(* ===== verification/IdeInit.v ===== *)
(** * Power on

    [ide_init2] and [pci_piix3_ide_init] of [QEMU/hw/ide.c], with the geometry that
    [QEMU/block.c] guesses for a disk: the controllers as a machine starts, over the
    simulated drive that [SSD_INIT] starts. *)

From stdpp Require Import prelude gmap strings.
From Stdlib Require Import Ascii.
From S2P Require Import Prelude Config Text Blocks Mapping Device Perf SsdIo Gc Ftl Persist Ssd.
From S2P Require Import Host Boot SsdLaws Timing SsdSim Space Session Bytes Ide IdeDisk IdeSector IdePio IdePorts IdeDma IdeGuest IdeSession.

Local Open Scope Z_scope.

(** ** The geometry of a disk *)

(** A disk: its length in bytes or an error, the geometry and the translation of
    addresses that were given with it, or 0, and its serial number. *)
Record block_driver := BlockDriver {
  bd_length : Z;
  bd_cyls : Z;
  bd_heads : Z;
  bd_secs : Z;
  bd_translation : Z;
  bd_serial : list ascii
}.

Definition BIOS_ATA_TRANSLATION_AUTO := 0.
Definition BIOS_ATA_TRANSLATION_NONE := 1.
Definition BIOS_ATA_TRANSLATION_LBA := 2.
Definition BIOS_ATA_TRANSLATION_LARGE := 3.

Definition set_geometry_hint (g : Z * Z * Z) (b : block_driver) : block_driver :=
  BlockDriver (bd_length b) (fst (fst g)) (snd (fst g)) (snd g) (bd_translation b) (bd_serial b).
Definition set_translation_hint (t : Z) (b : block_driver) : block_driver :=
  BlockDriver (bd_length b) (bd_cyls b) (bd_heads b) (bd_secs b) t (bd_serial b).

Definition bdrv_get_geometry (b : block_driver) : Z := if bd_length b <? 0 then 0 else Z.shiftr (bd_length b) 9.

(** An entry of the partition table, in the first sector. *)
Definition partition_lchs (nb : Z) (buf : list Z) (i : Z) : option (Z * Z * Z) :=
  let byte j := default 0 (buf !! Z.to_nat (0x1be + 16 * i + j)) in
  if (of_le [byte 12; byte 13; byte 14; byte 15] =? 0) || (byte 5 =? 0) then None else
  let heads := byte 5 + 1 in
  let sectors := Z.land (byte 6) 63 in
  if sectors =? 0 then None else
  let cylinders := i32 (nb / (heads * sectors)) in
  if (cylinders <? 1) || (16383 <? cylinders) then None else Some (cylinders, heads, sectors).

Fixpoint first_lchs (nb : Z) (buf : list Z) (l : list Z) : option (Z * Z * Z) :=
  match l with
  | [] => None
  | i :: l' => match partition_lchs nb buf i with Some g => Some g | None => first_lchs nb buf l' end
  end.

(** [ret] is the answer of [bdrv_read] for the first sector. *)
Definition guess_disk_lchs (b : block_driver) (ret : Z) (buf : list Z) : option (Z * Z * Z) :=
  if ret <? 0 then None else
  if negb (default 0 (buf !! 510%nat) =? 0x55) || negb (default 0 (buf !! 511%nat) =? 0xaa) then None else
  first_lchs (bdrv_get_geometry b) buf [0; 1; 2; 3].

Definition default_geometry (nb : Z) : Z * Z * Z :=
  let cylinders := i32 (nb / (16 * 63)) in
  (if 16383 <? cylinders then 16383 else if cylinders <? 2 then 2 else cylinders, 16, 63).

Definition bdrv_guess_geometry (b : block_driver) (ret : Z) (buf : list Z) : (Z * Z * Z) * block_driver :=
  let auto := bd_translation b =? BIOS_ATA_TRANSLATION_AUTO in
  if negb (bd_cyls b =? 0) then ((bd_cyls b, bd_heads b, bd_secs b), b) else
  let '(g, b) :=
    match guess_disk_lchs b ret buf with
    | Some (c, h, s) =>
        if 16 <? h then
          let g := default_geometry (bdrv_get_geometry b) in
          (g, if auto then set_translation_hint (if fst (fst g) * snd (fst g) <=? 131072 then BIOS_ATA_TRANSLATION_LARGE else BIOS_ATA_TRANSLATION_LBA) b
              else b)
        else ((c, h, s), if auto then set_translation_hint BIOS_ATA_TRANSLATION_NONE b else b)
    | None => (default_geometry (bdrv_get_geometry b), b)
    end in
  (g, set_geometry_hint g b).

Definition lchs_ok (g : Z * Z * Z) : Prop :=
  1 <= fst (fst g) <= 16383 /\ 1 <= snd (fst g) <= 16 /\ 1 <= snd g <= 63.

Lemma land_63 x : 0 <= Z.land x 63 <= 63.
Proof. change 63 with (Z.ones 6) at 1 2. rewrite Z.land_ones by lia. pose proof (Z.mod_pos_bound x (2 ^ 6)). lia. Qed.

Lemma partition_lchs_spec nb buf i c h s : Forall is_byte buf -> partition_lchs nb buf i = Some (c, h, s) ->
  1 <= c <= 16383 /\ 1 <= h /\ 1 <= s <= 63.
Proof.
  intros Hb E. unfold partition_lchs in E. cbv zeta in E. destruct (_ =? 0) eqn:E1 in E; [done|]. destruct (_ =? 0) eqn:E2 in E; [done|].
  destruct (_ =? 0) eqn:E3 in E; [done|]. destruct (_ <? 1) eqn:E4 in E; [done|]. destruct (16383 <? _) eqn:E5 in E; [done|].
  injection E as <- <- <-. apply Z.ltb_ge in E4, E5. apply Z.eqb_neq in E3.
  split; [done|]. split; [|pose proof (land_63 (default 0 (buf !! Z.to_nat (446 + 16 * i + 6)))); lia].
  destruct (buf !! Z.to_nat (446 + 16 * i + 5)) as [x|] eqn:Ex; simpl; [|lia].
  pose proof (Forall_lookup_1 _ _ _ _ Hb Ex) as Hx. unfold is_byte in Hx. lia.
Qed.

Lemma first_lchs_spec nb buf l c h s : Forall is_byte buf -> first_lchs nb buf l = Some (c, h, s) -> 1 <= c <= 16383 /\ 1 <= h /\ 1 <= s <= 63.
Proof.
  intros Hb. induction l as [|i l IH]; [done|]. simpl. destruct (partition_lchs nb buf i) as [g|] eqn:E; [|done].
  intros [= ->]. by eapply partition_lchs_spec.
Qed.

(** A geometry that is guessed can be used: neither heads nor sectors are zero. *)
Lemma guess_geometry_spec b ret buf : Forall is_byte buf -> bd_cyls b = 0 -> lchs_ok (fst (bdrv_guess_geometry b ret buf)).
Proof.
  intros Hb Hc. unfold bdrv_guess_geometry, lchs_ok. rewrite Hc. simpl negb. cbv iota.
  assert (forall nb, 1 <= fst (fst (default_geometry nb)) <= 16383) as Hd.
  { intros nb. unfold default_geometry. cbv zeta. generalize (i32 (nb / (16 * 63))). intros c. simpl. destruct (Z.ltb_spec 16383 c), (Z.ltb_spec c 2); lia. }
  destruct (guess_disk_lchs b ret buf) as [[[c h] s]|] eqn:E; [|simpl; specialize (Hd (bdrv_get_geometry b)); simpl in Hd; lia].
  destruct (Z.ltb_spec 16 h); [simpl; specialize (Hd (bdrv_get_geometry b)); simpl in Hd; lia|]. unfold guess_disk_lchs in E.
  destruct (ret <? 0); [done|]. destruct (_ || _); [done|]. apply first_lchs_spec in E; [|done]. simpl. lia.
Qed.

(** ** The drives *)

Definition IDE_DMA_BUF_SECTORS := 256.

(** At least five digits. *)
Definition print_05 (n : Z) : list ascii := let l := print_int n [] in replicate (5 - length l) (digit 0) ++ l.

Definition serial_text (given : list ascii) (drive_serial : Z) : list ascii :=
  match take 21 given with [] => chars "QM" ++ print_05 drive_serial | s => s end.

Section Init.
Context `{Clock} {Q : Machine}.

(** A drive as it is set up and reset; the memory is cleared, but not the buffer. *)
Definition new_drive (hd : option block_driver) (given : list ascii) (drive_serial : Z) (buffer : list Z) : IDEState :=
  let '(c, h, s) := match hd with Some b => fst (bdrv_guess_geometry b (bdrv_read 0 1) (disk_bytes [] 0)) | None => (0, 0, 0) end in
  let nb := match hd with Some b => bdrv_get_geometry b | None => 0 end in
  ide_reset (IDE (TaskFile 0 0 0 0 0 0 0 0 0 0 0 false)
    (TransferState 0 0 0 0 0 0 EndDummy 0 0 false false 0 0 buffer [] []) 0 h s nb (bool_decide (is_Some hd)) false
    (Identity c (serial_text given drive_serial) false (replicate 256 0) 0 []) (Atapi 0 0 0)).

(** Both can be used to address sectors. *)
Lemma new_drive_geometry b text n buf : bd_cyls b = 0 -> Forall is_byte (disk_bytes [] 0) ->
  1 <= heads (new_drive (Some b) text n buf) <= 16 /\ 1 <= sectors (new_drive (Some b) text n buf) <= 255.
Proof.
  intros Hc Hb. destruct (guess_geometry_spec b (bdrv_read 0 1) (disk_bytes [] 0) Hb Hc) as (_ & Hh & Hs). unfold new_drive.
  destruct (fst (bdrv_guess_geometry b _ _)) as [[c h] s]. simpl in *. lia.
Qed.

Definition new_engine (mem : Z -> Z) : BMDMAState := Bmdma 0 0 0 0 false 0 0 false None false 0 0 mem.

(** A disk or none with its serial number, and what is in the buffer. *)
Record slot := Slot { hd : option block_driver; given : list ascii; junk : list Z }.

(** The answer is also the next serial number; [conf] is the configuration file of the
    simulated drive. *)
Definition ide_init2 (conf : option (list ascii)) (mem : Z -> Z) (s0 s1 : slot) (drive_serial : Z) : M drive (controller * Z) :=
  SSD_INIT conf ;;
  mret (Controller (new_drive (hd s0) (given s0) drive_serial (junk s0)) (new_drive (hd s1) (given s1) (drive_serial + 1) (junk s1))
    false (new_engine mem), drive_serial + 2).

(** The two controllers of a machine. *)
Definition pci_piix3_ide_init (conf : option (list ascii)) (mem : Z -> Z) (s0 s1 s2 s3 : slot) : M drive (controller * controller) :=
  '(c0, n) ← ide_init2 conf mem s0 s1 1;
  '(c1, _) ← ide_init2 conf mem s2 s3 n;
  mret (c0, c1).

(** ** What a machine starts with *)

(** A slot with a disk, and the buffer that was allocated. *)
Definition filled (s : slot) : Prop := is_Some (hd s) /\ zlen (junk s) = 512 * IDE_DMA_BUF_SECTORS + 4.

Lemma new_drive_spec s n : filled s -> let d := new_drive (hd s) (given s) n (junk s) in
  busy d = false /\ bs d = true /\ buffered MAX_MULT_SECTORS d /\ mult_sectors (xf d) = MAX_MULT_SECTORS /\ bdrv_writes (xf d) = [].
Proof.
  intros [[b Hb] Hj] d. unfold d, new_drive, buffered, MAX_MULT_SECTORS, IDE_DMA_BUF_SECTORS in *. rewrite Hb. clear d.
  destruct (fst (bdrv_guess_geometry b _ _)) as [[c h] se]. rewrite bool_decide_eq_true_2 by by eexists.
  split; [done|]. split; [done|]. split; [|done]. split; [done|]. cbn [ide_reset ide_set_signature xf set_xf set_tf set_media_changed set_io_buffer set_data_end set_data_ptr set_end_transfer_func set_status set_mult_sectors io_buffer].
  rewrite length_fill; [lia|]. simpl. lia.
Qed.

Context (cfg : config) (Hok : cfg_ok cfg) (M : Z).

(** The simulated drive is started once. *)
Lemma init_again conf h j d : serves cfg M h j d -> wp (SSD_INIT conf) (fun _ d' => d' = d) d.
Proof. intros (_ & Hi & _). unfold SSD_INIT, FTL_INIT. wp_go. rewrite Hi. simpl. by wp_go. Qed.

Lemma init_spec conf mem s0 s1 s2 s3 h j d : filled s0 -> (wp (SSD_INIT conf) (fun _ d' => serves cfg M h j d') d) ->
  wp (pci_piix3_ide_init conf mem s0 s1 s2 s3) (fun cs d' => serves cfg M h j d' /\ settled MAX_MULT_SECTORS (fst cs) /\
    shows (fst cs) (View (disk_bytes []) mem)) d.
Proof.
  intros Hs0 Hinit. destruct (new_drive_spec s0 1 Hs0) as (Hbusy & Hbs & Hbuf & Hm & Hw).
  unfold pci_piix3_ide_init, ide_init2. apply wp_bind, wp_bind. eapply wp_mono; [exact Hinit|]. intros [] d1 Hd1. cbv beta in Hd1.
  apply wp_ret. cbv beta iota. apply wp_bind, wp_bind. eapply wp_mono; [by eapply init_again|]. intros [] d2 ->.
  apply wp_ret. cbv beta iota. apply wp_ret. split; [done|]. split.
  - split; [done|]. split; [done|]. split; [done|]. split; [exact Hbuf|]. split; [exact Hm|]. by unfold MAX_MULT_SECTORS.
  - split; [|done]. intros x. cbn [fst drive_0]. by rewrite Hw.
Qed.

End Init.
◇ ◇ ◇ ◇ ◇
Your instructions – Only one part of the material above is to be transcribed, namely the lines starting with the line that has "(** [ret] is" and going on through the line that has "Lemma land_63 x : 0 <= Z.land x 63 <= 63.", exactly as they stand.

Your solution –
(** [ret] is the answer of [bdrv_read] for the first sector. *)
Definition guess_disk_lchs (b : block_driver) (ret : Z) (buf : list Z) : option (Z * Z * Z) :=
  if ret <? 0 then None else
  if negb (default 0 (buf !! 510%nat) =? 0x55) || negb (default 0 (buf !! 511%nat) =? 0xaa) then None else
  first_lchs (bdrv_get_geometry b) buf [0; 1; 2; 3].

Definition default_geometry (nb : Z) : Z * Z * Z :=
  let cylinders := i32 (nb / (16 * 63)) in
  (if 16383 <? cylinders then 16383 else if cylinders <? 2 then 2 else cylinders, 16, 63).

Definition bdrv_guess_geometry (b : block_driver) (ret : Z) (buf : list Z) : (Z * Z * Z) * block_driver :=
  let auto := bd_translation b =? BIOS_ATA_TRANSLATION_AUTO in
  if negb (bd_cyls b =? 0) then ((bd_cyls b, bd_heads b, bd_secs b), b) else
  let '(g, b) :=
    match guess_disk_lchs b ret buf with
    | Some (c, h, s) =>
        if 16 <? h then
          let g := default_geometry (bdrv_get_geometry b) in
          (g, if auto then set_translation_hint (if fst (fst g) * snd (fst g) <=? 131072 then BIOS_ATA_TRANSLATION_LARGE else BIOS_ATA_TRANSLATION_LBA) b
              else b)
        else ((c, h, s), if auto then set_translation_hint BIOS_ATA_TRANSLATION_NONE b else b)
    | None => (default_geometry (bdrv_get_geometry b), b)
    end in
  (g, set_geometry_hint g b).

Definition lchs_ok (g : Z * Z * Z) : Prop :=
  1 <= fst (fst g) <= 16383 /\ 1 <= snd (fst g) <= 16 /\ 1 <= snd g <= 63.

Lemma land_63 x : 0 <= Z.land x 63 <= 63.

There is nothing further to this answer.